* [Stored items]:
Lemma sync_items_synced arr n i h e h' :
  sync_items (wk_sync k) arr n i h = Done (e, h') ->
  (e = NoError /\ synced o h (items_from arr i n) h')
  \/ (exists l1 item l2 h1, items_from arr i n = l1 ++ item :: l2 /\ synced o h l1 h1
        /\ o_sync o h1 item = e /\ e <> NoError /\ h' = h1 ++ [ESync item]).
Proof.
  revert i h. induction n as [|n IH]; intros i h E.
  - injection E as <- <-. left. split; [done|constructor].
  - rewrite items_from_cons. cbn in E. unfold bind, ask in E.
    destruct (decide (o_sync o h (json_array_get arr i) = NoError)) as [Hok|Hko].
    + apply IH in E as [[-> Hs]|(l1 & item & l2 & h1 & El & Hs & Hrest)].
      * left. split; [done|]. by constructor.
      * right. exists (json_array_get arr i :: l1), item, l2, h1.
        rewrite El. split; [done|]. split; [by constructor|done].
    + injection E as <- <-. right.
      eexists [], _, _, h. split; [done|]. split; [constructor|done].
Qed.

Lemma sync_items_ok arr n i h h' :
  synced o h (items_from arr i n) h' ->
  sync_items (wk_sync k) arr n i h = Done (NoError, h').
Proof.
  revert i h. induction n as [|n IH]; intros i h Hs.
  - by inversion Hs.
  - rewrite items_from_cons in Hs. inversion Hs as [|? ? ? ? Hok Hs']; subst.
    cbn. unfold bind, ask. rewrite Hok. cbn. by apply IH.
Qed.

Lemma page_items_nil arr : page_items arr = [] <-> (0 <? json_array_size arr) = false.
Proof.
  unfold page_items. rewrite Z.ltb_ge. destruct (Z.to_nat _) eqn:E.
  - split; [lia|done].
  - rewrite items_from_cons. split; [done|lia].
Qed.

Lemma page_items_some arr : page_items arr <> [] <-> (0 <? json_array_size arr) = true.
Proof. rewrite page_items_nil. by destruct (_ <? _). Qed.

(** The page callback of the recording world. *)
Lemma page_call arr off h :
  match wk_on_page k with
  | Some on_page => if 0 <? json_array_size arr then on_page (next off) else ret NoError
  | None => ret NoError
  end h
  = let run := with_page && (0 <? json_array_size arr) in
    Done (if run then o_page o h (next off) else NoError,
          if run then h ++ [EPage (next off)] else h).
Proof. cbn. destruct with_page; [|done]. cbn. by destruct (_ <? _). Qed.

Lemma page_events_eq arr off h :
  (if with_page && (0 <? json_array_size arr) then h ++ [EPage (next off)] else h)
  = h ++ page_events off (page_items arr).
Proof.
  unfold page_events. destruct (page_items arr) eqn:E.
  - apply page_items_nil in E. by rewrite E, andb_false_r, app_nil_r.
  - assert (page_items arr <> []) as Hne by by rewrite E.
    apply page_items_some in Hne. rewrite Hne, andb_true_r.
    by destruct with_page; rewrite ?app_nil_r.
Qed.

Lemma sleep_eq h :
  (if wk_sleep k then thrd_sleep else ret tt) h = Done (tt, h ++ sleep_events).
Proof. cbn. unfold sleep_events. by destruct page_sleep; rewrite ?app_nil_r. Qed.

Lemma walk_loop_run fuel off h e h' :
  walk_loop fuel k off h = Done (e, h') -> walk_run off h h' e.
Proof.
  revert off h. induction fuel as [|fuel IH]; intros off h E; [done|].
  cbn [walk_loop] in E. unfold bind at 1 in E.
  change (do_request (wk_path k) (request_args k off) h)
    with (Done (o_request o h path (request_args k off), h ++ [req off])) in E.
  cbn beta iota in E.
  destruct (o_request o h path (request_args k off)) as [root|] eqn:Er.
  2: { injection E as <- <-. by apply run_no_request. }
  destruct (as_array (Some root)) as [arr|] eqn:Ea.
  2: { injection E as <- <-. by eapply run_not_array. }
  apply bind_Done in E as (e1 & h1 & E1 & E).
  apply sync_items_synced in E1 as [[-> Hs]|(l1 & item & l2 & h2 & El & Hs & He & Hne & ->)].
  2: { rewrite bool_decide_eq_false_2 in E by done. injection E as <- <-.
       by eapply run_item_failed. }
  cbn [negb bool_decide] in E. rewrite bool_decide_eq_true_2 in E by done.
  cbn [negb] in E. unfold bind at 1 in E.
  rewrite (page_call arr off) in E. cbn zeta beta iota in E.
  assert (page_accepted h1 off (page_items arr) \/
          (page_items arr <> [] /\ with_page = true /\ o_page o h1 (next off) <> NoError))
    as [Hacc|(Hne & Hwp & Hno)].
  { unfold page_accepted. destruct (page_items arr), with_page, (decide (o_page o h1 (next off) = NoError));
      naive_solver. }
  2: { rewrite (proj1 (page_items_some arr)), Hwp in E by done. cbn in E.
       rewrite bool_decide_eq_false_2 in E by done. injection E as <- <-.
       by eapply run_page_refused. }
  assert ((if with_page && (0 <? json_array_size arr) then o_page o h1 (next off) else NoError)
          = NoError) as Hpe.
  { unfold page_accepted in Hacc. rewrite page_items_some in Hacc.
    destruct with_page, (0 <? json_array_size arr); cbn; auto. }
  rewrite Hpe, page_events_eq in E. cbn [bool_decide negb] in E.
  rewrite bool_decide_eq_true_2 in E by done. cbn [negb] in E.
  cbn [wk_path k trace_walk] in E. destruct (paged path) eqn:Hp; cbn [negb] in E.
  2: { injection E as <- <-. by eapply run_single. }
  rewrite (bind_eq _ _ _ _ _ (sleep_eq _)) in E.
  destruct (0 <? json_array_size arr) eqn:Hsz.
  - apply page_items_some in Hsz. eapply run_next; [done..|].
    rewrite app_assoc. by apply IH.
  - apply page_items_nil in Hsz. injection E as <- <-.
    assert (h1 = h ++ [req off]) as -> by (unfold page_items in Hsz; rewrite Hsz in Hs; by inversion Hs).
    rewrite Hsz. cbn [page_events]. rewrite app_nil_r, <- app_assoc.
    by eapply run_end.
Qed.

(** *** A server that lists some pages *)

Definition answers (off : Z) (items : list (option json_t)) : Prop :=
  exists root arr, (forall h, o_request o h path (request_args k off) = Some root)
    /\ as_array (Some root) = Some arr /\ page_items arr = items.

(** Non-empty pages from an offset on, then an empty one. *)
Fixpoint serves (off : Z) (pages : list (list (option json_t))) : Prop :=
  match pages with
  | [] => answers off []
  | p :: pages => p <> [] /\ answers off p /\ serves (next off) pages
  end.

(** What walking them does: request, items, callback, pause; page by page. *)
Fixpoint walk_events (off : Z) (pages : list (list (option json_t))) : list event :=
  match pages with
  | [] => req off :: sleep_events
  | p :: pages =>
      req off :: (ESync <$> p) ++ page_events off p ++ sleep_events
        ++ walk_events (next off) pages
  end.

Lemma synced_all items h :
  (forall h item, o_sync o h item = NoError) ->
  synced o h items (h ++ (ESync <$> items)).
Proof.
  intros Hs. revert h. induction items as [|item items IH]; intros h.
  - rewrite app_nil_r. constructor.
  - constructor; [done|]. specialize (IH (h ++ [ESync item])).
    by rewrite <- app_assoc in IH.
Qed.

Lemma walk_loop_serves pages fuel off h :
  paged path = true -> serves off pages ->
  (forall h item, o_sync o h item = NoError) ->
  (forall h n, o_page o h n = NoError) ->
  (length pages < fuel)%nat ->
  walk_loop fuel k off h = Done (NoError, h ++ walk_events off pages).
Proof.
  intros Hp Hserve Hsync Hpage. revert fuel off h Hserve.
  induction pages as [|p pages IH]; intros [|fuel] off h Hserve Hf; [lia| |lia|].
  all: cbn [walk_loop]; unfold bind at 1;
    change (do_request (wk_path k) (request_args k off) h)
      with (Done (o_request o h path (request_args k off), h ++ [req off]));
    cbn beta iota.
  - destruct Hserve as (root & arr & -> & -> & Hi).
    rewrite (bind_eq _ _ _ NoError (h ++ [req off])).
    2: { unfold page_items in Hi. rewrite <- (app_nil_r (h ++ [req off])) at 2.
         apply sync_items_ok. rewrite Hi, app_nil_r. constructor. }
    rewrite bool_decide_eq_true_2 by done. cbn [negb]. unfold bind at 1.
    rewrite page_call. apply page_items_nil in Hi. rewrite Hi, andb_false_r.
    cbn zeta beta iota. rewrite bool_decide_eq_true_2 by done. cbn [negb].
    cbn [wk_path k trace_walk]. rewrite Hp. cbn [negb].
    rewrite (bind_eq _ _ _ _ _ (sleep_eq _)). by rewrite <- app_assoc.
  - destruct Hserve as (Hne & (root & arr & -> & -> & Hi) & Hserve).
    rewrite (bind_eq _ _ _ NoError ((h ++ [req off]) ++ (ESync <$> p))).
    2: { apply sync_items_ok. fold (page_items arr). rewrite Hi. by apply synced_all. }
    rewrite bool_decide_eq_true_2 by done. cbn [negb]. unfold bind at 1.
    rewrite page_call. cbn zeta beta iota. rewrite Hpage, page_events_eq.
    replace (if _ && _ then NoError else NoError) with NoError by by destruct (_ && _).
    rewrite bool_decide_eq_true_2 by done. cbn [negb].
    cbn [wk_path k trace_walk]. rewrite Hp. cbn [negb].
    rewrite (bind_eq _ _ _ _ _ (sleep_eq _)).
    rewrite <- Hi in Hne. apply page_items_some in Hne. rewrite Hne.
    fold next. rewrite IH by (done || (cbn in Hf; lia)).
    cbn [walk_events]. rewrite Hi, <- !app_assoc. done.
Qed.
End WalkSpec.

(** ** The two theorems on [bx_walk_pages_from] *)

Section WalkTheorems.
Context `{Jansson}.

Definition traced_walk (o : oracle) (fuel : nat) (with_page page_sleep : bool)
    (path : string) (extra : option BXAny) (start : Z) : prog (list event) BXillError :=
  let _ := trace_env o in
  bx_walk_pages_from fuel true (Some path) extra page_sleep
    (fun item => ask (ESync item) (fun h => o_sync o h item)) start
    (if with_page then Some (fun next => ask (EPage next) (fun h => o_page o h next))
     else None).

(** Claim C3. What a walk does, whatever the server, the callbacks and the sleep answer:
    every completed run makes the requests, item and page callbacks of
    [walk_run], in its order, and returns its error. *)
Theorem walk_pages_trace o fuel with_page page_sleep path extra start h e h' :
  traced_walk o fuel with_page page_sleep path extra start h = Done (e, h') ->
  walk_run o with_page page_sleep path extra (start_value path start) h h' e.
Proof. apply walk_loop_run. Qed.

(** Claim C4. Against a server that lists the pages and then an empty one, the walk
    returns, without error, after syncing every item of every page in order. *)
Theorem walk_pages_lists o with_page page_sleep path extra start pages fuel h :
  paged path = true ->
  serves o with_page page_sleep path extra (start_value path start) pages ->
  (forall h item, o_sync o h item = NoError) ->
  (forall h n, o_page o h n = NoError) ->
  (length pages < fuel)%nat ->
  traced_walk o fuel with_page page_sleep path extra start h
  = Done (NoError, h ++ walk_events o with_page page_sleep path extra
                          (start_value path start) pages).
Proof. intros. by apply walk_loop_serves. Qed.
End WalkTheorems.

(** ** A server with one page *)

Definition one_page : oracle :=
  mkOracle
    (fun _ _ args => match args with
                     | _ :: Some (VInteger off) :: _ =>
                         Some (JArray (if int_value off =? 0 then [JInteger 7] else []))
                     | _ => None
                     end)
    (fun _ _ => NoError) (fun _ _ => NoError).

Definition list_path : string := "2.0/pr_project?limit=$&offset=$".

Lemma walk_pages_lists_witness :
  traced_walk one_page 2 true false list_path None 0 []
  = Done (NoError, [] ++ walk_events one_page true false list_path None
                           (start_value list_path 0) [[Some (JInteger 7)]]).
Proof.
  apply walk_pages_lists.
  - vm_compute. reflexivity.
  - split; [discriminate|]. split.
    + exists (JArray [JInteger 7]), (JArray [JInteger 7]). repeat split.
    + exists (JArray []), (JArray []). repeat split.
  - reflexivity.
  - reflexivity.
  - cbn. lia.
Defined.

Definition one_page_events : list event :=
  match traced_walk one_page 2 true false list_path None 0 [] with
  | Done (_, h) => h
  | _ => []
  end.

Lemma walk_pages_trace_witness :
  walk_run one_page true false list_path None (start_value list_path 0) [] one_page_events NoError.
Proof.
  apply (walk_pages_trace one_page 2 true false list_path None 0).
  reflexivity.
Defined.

* [What is needed]:
Retype only the lines above between the line with "rewrite El. split;" and the line with "synced o h (items_from arr i n) h' ->", counting those two lines as well, and keep every character as it is.

* [Answer below]:
        rewrite El. split; [done|]. split; [by constructor|done].
    + injection E as <- <-. right.
      eexists [], _, _, h. split; [done|]. split; [constructor|done].
Qed.

Lemma sync_items_ok arr n i h h' :
  synced o h (items_from arr i n) h' ->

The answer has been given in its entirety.